═══ EXTRACTED DATA ═══

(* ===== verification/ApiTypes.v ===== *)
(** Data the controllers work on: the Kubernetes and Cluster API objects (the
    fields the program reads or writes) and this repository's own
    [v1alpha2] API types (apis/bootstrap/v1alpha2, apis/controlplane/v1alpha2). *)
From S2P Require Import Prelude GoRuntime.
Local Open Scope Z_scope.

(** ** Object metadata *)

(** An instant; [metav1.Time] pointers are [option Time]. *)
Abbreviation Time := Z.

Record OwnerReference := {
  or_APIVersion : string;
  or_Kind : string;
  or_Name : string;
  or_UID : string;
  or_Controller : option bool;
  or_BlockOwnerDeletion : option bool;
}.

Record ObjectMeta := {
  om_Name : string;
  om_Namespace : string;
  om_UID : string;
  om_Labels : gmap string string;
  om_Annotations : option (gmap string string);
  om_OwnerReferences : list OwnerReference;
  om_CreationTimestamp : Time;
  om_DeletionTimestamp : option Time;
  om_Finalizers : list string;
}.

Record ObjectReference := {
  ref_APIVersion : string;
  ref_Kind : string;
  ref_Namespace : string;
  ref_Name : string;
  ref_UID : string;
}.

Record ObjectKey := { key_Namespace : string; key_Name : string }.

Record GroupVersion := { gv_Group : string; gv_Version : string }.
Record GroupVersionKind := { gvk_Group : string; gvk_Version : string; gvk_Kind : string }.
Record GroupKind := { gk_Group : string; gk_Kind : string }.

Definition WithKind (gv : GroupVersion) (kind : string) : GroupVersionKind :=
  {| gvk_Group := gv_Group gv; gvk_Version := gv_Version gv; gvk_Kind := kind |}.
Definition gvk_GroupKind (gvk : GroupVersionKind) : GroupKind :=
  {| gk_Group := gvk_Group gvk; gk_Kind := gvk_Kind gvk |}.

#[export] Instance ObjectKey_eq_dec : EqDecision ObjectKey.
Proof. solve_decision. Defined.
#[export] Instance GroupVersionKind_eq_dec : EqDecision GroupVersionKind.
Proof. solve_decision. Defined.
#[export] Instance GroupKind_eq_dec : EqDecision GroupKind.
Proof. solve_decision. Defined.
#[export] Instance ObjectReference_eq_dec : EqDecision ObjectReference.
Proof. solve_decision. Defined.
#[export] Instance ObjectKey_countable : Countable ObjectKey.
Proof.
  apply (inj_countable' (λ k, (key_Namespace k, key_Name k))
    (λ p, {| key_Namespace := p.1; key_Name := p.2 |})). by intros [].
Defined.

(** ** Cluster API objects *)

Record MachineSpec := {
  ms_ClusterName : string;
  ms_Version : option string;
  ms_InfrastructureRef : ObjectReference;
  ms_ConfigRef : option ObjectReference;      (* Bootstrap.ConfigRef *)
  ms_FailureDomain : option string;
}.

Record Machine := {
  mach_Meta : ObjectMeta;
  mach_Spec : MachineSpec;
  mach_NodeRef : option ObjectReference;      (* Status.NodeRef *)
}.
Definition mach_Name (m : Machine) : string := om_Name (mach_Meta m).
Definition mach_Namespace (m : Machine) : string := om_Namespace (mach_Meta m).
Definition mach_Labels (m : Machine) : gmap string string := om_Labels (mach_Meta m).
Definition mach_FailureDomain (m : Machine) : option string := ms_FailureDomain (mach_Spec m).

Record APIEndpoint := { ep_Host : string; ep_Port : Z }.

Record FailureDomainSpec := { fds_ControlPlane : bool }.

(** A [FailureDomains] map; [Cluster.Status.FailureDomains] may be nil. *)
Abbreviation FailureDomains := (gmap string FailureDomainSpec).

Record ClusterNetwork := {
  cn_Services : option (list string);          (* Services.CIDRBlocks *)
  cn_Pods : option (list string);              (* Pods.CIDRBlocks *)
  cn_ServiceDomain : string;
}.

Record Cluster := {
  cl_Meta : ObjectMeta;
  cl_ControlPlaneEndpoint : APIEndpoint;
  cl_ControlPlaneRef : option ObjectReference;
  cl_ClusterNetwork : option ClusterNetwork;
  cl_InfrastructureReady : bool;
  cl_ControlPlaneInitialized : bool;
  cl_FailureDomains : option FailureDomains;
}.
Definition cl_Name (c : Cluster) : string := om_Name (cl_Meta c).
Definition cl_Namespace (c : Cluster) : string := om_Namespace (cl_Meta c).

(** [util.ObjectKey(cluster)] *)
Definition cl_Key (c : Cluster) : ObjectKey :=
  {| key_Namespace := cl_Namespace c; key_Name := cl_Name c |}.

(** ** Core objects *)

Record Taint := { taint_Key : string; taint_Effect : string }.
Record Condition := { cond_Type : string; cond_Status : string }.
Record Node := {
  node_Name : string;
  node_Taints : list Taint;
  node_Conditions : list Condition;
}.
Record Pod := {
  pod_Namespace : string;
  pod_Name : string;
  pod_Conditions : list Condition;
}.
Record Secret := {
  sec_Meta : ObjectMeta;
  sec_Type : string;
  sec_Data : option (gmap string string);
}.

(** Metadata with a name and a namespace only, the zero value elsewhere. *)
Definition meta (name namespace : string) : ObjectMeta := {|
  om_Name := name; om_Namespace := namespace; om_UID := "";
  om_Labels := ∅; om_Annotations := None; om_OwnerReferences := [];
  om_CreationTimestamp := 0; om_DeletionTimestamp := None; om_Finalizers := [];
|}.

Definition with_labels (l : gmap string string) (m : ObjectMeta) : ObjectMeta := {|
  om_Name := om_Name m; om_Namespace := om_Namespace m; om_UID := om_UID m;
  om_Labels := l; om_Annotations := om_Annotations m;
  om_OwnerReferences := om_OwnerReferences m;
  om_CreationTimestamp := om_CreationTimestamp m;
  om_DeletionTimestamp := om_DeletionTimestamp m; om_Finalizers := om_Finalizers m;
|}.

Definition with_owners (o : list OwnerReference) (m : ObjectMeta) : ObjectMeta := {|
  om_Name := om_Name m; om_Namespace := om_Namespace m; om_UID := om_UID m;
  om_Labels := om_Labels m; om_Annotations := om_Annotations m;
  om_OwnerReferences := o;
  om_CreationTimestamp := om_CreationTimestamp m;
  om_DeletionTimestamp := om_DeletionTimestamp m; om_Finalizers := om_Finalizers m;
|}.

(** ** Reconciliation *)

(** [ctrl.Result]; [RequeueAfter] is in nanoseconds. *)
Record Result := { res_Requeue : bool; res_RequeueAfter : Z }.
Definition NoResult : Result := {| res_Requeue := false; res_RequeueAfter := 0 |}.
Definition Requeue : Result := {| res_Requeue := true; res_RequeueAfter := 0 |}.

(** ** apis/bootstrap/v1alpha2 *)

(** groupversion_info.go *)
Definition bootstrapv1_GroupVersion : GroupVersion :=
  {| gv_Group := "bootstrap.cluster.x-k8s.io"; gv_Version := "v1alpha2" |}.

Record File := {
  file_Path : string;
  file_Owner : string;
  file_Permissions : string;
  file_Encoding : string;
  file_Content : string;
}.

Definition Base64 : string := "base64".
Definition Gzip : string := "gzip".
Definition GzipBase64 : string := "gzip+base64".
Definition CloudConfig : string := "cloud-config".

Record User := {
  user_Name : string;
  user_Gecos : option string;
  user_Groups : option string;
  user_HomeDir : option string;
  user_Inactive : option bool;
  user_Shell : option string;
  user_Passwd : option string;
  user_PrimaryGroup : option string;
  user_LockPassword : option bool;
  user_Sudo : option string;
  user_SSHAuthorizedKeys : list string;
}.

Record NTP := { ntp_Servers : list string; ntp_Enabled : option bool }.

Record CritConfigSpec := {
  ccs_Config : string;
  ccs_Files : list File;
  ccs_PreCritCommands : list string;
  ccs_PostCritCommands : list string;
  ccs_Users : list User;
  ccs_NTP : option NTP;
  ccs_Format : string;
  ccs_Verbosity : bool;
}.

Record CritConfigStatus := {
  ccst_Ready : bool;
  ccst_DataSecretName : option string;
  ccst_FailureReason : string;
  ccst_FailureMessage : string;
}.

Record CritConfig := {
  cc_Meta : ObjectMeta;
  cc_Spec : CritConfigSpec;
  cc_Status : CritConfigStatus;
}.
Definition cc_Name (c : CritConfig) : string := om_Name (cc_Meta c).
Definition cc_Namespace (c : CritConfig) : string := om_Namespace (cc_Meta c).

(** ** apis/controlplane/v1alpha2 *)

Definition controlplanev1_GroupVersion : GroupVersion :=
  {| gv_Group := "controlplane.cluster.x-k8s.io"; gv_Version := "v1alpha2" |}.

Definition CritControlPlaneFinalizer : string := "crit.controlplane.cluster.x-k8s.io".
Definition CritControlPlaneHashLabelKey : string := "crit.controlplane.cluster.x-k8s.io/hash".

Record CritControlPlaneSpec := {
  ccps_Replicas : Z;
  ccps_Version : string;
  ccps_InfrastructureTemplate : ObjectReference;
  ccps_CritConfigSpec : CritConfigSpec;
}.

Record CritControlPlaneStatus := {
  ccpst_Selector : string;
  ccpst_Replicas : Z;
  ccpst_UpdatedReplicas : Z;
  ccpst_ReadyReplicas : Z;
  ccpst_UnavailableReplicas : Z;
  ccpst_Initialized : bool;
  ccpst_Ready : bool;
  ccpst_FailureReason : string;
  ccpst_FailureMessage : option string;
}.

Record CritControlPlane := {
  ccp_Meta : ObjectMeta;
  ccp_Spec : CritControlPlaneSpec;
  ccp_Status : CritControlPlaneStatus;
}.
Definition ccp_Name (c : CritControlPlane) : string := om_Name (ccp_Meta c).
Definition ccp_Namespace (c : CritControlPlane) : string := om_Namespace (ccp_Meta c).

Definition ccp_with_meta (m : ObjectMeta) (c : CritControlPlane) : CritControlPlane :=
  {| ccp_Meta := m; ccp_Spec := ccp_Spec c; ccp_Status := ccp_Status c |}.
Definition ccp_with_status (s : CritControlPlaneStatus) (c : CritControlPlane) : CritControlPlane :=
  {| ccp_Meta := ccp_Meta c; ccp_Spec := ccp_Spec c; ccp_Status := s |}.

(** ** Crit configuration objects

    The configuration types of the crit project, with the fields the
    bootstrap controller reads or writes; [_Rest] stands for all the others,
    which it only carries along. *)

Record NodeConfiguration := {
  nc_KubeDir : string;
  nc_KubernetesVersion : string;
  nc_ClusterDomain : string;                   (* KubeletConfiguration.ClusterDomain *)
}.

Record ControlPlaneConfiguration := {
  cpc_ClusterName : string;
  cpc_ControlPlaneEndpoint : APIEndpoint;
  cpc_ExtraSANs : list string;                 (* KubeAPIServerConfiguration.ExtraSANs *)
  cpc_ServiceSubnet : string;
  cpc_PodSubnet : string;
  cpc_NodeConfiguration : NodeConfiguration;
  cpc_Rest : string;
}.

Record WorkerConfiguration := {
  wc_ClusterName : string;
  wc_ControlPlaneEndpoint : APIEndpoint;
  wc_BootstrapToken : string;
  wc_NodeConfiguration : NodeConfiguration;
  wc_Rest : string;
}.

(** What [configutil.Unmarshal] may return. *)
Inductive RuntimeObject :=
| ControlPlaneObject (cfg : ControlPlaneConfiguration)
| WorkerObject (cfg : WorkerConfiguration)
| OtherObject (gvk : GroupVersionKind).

═══

## YOUR TASK
Please write out, exactly as they appear above, only the lines in the stretch from the line with "ccs_Verbosity : bool;" through the line with "cc_Spec : CritConfigSpec;".

## EXPECTED ANSWER
  ccs_Verbosity : bool;
}.

Record CritConfigStatus := {
  ccst_Ready : bool;
  ccst_DataSecretName : option string;
  ccst_FailureReason : string;
  ccst_FailureMessage : string;
}.

Record CritConfig := {
  cc_Meta : ObjectMeta;
  cc_Spec : CritConfigSpec;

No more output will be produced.